When I woke up, my head was throbbing. I didn't know why, but I wasn't worried. Based off experience, I knew it would fade within a few hours. What I was worried about was Dan. Or, more specifically, how I was going to work with him, after what he had done. I knew I wasn't supposed to let it bother me, but… it hurt so much. I felt complete when we were together. I felt, wanted, appreciated. I would have gone as far to say that I loved him. Obviously, the feelings were not mutual.

I sighed and got up, then frowned. My door was open again. "Mum, we really need to get my door fixed!" It kept opening in the middle of the night, and at this point, with so much on my mind, it was bothering me a lot more than it should have. I sighed again and closed my eyes.

"Today is a new day. Today is a new day. Today is a-"

"Keri?" I sat up and tried to smile at my mother, who was standing in the doorway.

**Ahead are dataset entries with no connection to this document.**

Lemma generate_video_result_witness :
  (∃ v w' frames,
     _generate_video (vid := working_encoder) sample_generator (mkVideoGenerator 10 "mp4")
       blank blank "task_0" scene_data scene_world = Ok v w' ∧
     video_frames sample_generator blank blank scene_data scene_world = Ok frames w' ∧
     v = Some "/tmp/out.mp4"%string) ∧
  _generate_video (vid := read_only_files) sample_generator (mkVideoGenerator 10 "mp4")
    blank blank "task_0" scene_data scene_world = Raise OSError scene_world ∧
  Path_str (video_path (vid := working_encoder) sample_generator "task_0")
  = "/tmp/layer_depth_videos/task_0_ground_truth.mp4"%string ∧
  Path_str (video_path (vid := working_encoder) sample_generator "/x")
  = "/x_ground_truth.mp4"%string.
Proof.
  split; [|split; [|split]].
  - destruct (video_frames_returns sample_generator blank blank scene_data scene_shapes
                scene_world deref_scene) as (frames & w' & Hrun);
      [simpl; lia | simpl; lia | apply small_scene |].
    pose proof (generate_video_run (vid := working_encoder) sample_generator
                  (mkVideoGenerator 10 "mp4") blank blank "task_0" scene_data scene_world
                  frames w' eq_refl Hrun) as Hvideo.
    destruct (generate_video_result (vid := working_encoder) sample_generator
                (mkVideoGenerator 10 "mp4") blank blank "task_0" scene_data scene_world)
      as (_ & Hreturned & _).
    destruct (Hreturned _ w' Hvideo) as (_ & frames' & Hrun' & _).
    exists (Some "/tmp/out.mp4"%string), w', frames'.
    split; [exact Hvideo |]. split; [exact Hrun' | reflexivity].
  - destruct (generate_video_result (vid := read_only_files) sample_generator
                (mkVideoGenerator 10 "mp4") blank blank "task_0" scene_data scene_world)
      as (Hraised & _).
    exact (Hraised OSError eq_refl).
  - destruct (generate_video_result (vid := working_encoder) sample_generator
                (mkVideoGenerator 10 "mp4") blank blank "task_0" scene_data scene_world)
      as (_ & _ & Hpath & _).
    destruct (Hpath eq_refl eq_refl) as [_ ->]. reflexivity.
  - destruct (generate_video_result (vid := working_encoder) sample_generator
                (mkVideoGenerator 10 "mp4") blank blank "/x" scene_data scene_world)
      as (_ & _ & _ & Habs & _).
    destruct (Habs "x"%string eq_refl) as [-> _]. reflexivity.
Defined.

"Yeah?" I stood and started getting clothes from my wardrobe.

"I had the carpenter take a look at your door while you were at school yesterday. He said there was nothing wrong with it." I stopped and frowned at her.

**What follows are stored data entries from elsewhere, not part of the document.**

(** * Vedic birth-chart computation (src/lib/kundliCalculations.ts)

    A shallow embedding of the chart pipeline and of the coordinate-string
    helpers, with the properties stated about them.

    Numbers.  A TypeScript [number] is read as an exact rational ([Q]): the
    arithmetic of the source is kept operator for operator, rounding of the
    binary64 format is not represented.  Where the source can produce [NaN]
    out of a string (the coordinate helpers) the value type [jsnum] adds it;
    where it can read past a table and fail on the missing entry
    ([calcNakshatra]) the result is an [option].

    The exact reading and the binary64 run of the code part where a value
    sits within rounding distance of a threshold the code compares it with
    (a multiple of 30 degrees, the end of a nakshatra span, one half at the
    8th decimal) and where a number overflows.  Statements over [Q] are
    therefore made for the value a comparison is applied to, or away from
    the thresholds and within stated bounds.  The module [B64] holds the
    normalisation and the two classifications on binary64 numbers
    themselves, to show where the two readings part.

    Library functions.  [Math.floor] and [Math.ceil] are the floor and the
    ceiling of a rational, [Math.min] on integers is [Z.min], and
    [Math.pow] with the exponent 2 is [Qpower].  [Math.sin], [Math.cos],
    [Math.tan] and [Math.atan2] have no rational counterpart and are taken
    as variables of the section holding the chart computation: every
    statement about the chart holds for any implementation of them. *)

From Stdlib Require Import ZArith QArith Qround Lqa Lia List String Ascii Bool
  Permutation.
From Stdlib Require PrimFloat SpecFloat FloatOps Uint63.
Import ListNotations.

Local Open Scope Z_scope.
Local Open Scope Q_scope.

(** ** Numbers *)

Module Num.

(** Comparison operators of the source, as booleans. *)
Definition leb (x y : Q) : bool := Qle_bool x y.
Definition ltb (x y : Q) : bool := negb (Qle_bool y x).
Definition geb (x y : Q) : bool := leb y x.
Definition gtb (x y : Q) : bool := ltb y x.

Definition Math_floor (x : Q) : Z := Qfloor x.
Definition Math_ceil (x : Q) : Z := Qceiling x.

(** [Math.PI] is the binary64 number next to pi, itself a rational. *)
Definition Math_PI : Q := 884279719003555 # 281474976710656.

(** [x % y] of the source on numbers: the remainder takes the sign of
    the dividend. *)
Definition trunc (x : Q) : Z :=
  if leb 0 x then Math_floor x else Math_ceil x.
Definition rem (x y : Q) : Q := x - y * inject_Z (trunc (x / y)).

End Num.

Infix "<=?" := Num.leb (at level 70, no associativity) : Q_scope.
Infix "<?" := Num.ltb (at level 70, no associativity) : Q_scope.
Infix ">=?" := Num.geb (at level 70, no associativity) : Q_scope.
Infix ">?" := Num.gtb (at level 70, no associativity) : Q_scope.

Coercion inject_Z : Z >-> Q.

(** ** Constants (lines 1-13) *)

Definition DEGS : Q := 180 / Num.Math_PI.
Definition RADS : Q := Num.Math_PI / 180.
Definition EPS : Q := 1.0e-12.

Definition AS : Z := 0.
Definition SU : Z := 1.
Definition MO : Z := 2.
Definition MA : Z := 3.
Definition ME : Z := 4.
Definition JU : Z := 5.
Definition VE : Z := 6.
Definition SA : Z := 7.
Definition RA : Z := 8.
Definition KE : Z := 9.

Definition zodiacNames : list string :=
  [ EmptyString; "Aries"; "Taurus"; "Gemini"; "Cancer"; "Leo"; "Virgo";
    "Libra"; "Scorpio"; "Sagittarius"; "Capricorn"; "Aquarius"; "Pisces" ]%string.

(** ** Angle normalisation (lines 37-52) *)

Definition _abs (x : Q) : Q :=
  if x >=? 0.0 then Num.Math_floor x else Num.Math_ceil x.

Definition mod360 (x : Q) : Q :=
  let a := 360 * ((x / 360) - _abs (x / 360)) in
  if a <? 0 then a + 360 else a.

Definition mod2pi (x : Q) : Q :=
  let b := x / (2 * Num.Math_PI) in
  let a := (2 * Num.Math_PI) * (b - _abs b) in
  if a <? 0 then (2 * Num.Math_PI) + a else a.

(** ** Classification: zodiac sign (lines 224-238) *)

Definition calcZodiac (deg : Q) : Z :=
  let d := mod360 deg in
  if (d >=? 0) && (d <=? 30) then 1%Z
  else if (d >? 30) && (d <=? 60) then 2%Z
  else if (d >? 60) && (d <=? 90) then 3%Z
  else if (d >? 90) && (d <=? 120) then 4%Z
  else if (d >? 120) && (d <=? 150) then 5%Z
  else if (d >? 150) && (d <=? 180) then 6%Z
  else if (d >? 180) && (d <=? 210) then 7%Z
  else if (d >? 210) && (d <=? 240) then 8%Z
  else if (d >? 240) && (d <=? 270) then 9%Z
  else if (d >? 270) && (d <=? 300) then 10%Z
  else if (d >? 300) && (d <=? 330) then 11%Z
  else 12%Z.

(** ** Input and output records (lines 15-35, 265) *)

(** A valid [Date], read through the three getters the source calls. *)
Module Date.
Record t : Set := mk
  { getFullYear : Z;
    getMonth : Z;      (* 0 for January *)
    getDate : Z }.
End Date.

Module Clock.
Record t : Set := mk { hours : Q; minutes : Q }.
End Clock.

Module BirthData.
Record t : Set := mk
  { name : string;
    date : Date.t;
    time : Clock.t;
    tz : Q;
    lat : Q;
    lon : Q }.
End BirthData.

Module Planet.
Record t : Set := mk
  { name : string;
    index : Z;
    ra : Q;
    zodiac : string;
    degree : Q;
    rasizn : Z;
    navzn : Z;
    nakshatra : string;
    nakshatraLord : string;
    nakshatraPada : Z }.
End Planet.

Module Nakshatra.
(** An entry of the table and the value [calcNakshatra] returns. *)
Record entry : Set := mkEntry { entry_name : string; entry_lord : string }.
Record t : Set := mk { name : string; lord : string; pada : Z }.
End Nakshatra.

Module Chart.
Record t : Set := mk
  { planets : list Planet.t;
    rashis : list Z;
    houses : list (list string) }.
End Chart.

(** ** Time and calendar (lines 54-119) *)

Definition calcDayNumber (birthData : BirthData.t) : Q :=
  let date := BirthData.date birthData in
  let time := BirthData.time birthData in
  let tz := BirthData.tz birthData in
  let yy := Date.getFullYear date in
  let mm := (Date.getMonth date + 1)%Z in
  let dd := Date.getDate date in
  let '(yy, mm) := if (mm <? 3)%Z then ((yy - 1)%Z, (mm + 12)%Z) else (yy, mm) in
  let b : Z :=
    if (yy * 10000 + mm * 100 + dd >? 15821004)%Z then
      let a := Num.Math_floor (0.01 * yy) in
      (2 - a + Num.Math_floor (0.25 * a))%Z
    else 0%Z in
  let c := Num.Math_floor (365.25 * yy) in
  let d := Num.Math_floor (30.6001 * (mm + 1)%Z) in
  b + c + d - 730550.5 + dd
  + ((Clock.hours time - tz) + Clock.minutes time / 60.0) / 24.0.

Definition calcDeltaT (year : Q) : Q :=
  let y := year + 0.5 / 12 in
  let c := -0.000012932 * Qpower (y - 1955) 2 in
  if (y >? 2005) && (y <=? 2050) then
    let t := y - 2000 in
    62.92 + 0.32217 * t + 0.005589 * t * t + c
  else if (y >? 1986) && (y <=? 2005) then
    let t := y - 2000 in
    3.86 + 0.3345 * t - 0.060374 * t * t + 0.0017275 * t * t * t
    + 0.000651814 * t * t * t * t + 0.00002373599 * t * t * t * t * t
  else 0.

(** The value [j + fc] of [calcJulianDate] (lines 77-97), before it is
    rounded. *)
Definition julianDayCount (birthData : BirthData.t) : Q :=
  let date := BirthData.date birthData in
  let time := BirthData.time birthData in
  let tz := BirthData.tz birthData in
  let yy := Date.getFullYear date in
  let mm := (Date.getMonth date + 1)%Z in
  let dd := Date.getDate date in
  let '(jy, jm) := if (mm >? 2)%Z then (yy, (mm + 1)%Z) else ((yy - 1)%Z, (mm + 13)%Z) in
  let j : Q :=
    Num.Math_floor (365.25 * jy) + Num.Math_floor (30.6001 * jm) + dd + 1720995.0 in
  let j : Q :=
    if (dd + 31 * (mm + 12 * yy) >=? 588829)%Z then
      let a := Num.Math_floor (0.01 * jy) in
      j + (2 - a + Num.Math_floor (0.25 * a))%Z
    else j in
  let df := (Clock.hours time - tz) / 24.0 - 0.5 in
  let '(df, j) := if df <? 0.0 then (df + 1.0, j - 1) else (df, j) in
  let dT := calcDeltaT (Date.getFullYear date) in
  let fc := df + (Clock.minutes time + dT / 60.0) / 60.0 / 24.0 in
  j + fc.

(** Lines 98-101 as a function of the product [(j + fc) * 10000000], which
    the source writes out twice: its floor, one more when the product is
    above the floor by more than one half, times 0.0000001. *)
Definition roundToSeventh (product : Q) : Q :=
  let jd := Num.Math_floor product in
  let jd := if (product - jd) >? 0.5 then (jd + 1)%Z else jd in
  jd * 0.0000001.

Definition calcJulianDate (birthData : BirthData.t) : Q :=
  roundToSeventh (julianDayCount birthData * 10000000).

(** ** Reference frame (lines 121-147) *)

Definition calcAyanamsa (date : Date.t) : Q :=
  let yy := Date.getFullYear date in
  let mm := (Date.getMonth date + 1)%Z in
  let dd := Date.getDate date in
  let d : Z := if (yy <? 100)%Z then 10%Z else 1000%Z in
  let c := yy * 1.0 / d in
  let a := -6.92416 + 16.90709 * c - 0.757371 * c * c in
  let b := (mm + dd / 30) * 1.1574074 / d in
  a + b.

Definition calcSiderealTime (birthData : BirthData.t) : Q :=
  let lon := BirthData.lon birthData in
  let dn := calcDayNumber birthData in
  let t := dn / 36525.0 in
  let tt := t * 36525.0 in
  mod360 (280.46061837 + 360.98564736629 * tt
          + 0.000387933 * t * t - (t * t * t) / 38710000 + lon).

Definition calcEclipticObliquity (jd : Q) : Q :=
  let cy := jd / 36525.0 in
  23 + (26 / 60.0) + (21.448 / 3600.0) - (46.815 * cy) / 3600.

(** ** Mean-element positions (lines 161-180) *)

Definition elements : list (Z * (Q * Q)) :=
  [ (SU, (280.46457, 0.98564736));
    (MO, (218.316, 13.176396));
    (MA, (355.4533, 0.524071));
    (ME, (252.251, 4.09233));
    (JU, (34.4044, 0.08309));
    (VE, (181.9798, 1.60214));
    (SA, (49.9443, 0.03346)) ].

(** [elements[planet]]: the entry under that key, when there is one. *)
Fixpoint lookup (key : Z) (table : list (Z * (Q * Q))) : option (Q * Q) :=
  match table with
  | [] => None
  | (k, v) :: rest => if (k =? key)%Z then Some v else lookup key rest
  end.

Definition calcPlanetPosition (planet : Z) (dn : Q) : Q :=
  let cy := dn / 36525 in
  match lookup planet elements with
  | Some (L, rate) => mod360 (L + rate * dn)
  | None => 0
  end.

(** ** Classification: nakshatra (lines 240-263) *)

Definition nakshatras : list Nakshatra.entry :=
  map (fun p => Nakshatra.mkEntry (fst p) (snd p))
  [ ("Ashvini", "Ke"); ("Bharani", "Ve"); ("Krittika", "Su");
    ("Rohini", "Mo"); ("Mrigashir", "Ma"); ("Ardra", "Ra");
    ("Punarvasu", "Ju"); ("Pushya", "Sa"); ("Ashlesha", "Me");
    ("Magha", "Ke"); ("P.Phalg", "Ve"); ("U.Phalg", "Su");
    ("Hasta", "Mo"); ("Chitra", "Ma"); ("Svati", "Ra");
    ("Vishakha", "Ju"); ("Anuradha", "Sa"); ("Jyeshtha", "Me");
    ("Mula", "Ke"); ("P.Shadha", "Ve"); ("U.Shadha", "Su");
    ("Sravana", "Mo"); ("Dhanista", "Ma"); ("Shatabhi", "Ra");
    ("P.Bhadra", "Ju"); ("U.Bhadra", "Sa"); ("Revati", "Me") ]%string.

(** [a[i]] for an integer [i]: no entry below 0 or from the length on. *)
Definition array_get {A : Type} (a : list A) (i : Z) : option A :=
  if (i <? 0)%Z then None else nth_error a (Z.to_nat i).

(** The index and the quarter as the source computes them (lines 253-256
    and the [Math.min] of line 261). *)
Definition nakshatraIndex (deg : Q) : Z :=
  let d := if deg <? 0 then deg + 360 else deg in
  Z.rem (Num.Math_floor (d / 13.3333)) 27.

Definition nakshatraPada (deg : Q) : Z :=
  let d := if deg <? 0 then deg + 360 else deg in
  let posInNakshatra := Num.rem d 13.3333 in
  let pada := (Num.Math_floor (posInNakshatra / 3.3333) + 1)%Z in
  Z.min pada 4.

(** Reading [.name] of a missing table entry raises a [TypeError]: the
    result is [None] then. *)
Definition calcNakshatra (deg : Q) : option Nakshatra.t :=
  match array_get nakshatras (nakshatraIndex deg) with
  | Some e =>
      Some (Nakshatra.mk (Nakshatra.entry_name e) (Nakshatra.entry_lord e)
                         (nakshatraPada deg))
  | None => None
  end.

(** ** House assignment (lines 274-280 and 444-452) *)

(** The loop of lines 277-280, [n] rounds from index [i] on; [rashis] holds
    the entries [0..i-1], so that the store [rashis[i] = v] appends. *)
Fixpoint rashisLoop (n : nat) (ascZodiac i x : Z) (rashis : list Z) : list Z :=
  match n with
  | O => rashis
  | S n' =>
      if (ascZodiac + i >? 12)%Z
      then rashisLoop n' ascZodiac (i + 1)%Z (x + 1)%Z (rashis ++ [x])
      else rashisLoop n' ascZodiac (i + 1)%Z x (rashis ++ [(ascZodiac + i)%Z])
  end.

Definition calcRashis (ascZodiac : Z) : list Z :=
  rashisLoop 12 ascZodiac 0 1 [].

"So how is it opening? You know me, I have to sleep with the door closed, it makes me feel secure."

"I know, Honey, but what whatever is happening, it isn't to do with the door being faulty."

"So, what is it?"

"Maybe you're sleep walking?" I scoffed at her answer.

"Nah, I haven't sleep walked in forever."

"Are the nightmares coming back?"

The mere mention of the nightmares made my head start to throb harder. Memories of what KORPS had done to me. Images of pristine white images, masked faces, sharp medical instruments. Pain.

After being embraced by a loving family, the nightmares had died away. I hadn't had them since and that was something to be appreciative of.

"Keri?"

"What?"

"I just thought that maybe if the bad memories were coming back, you might be sleep walking again."

"Mum, the last time a walked in my sleep was a few months after my adoption and they went away once I settled in here."

"I just thought-"

"Look," I cut in, suddenly feeling uncomfortable. "I have to go to school, but we can talk about this later, right?" I didn't wait for her to answer, just threw on a jumper, scooped my up bag and pushed past her. She didn't say anything, as I went down the stairs and out the front door.

I tried not to think about the conversation as I stumbled down the street but the tears were already stinging my eyes, memories swamping my head. I blinked furiously, but my vision was already blurring. All I wanted was a hug and the only one I wanted it from wasn't willing anymore.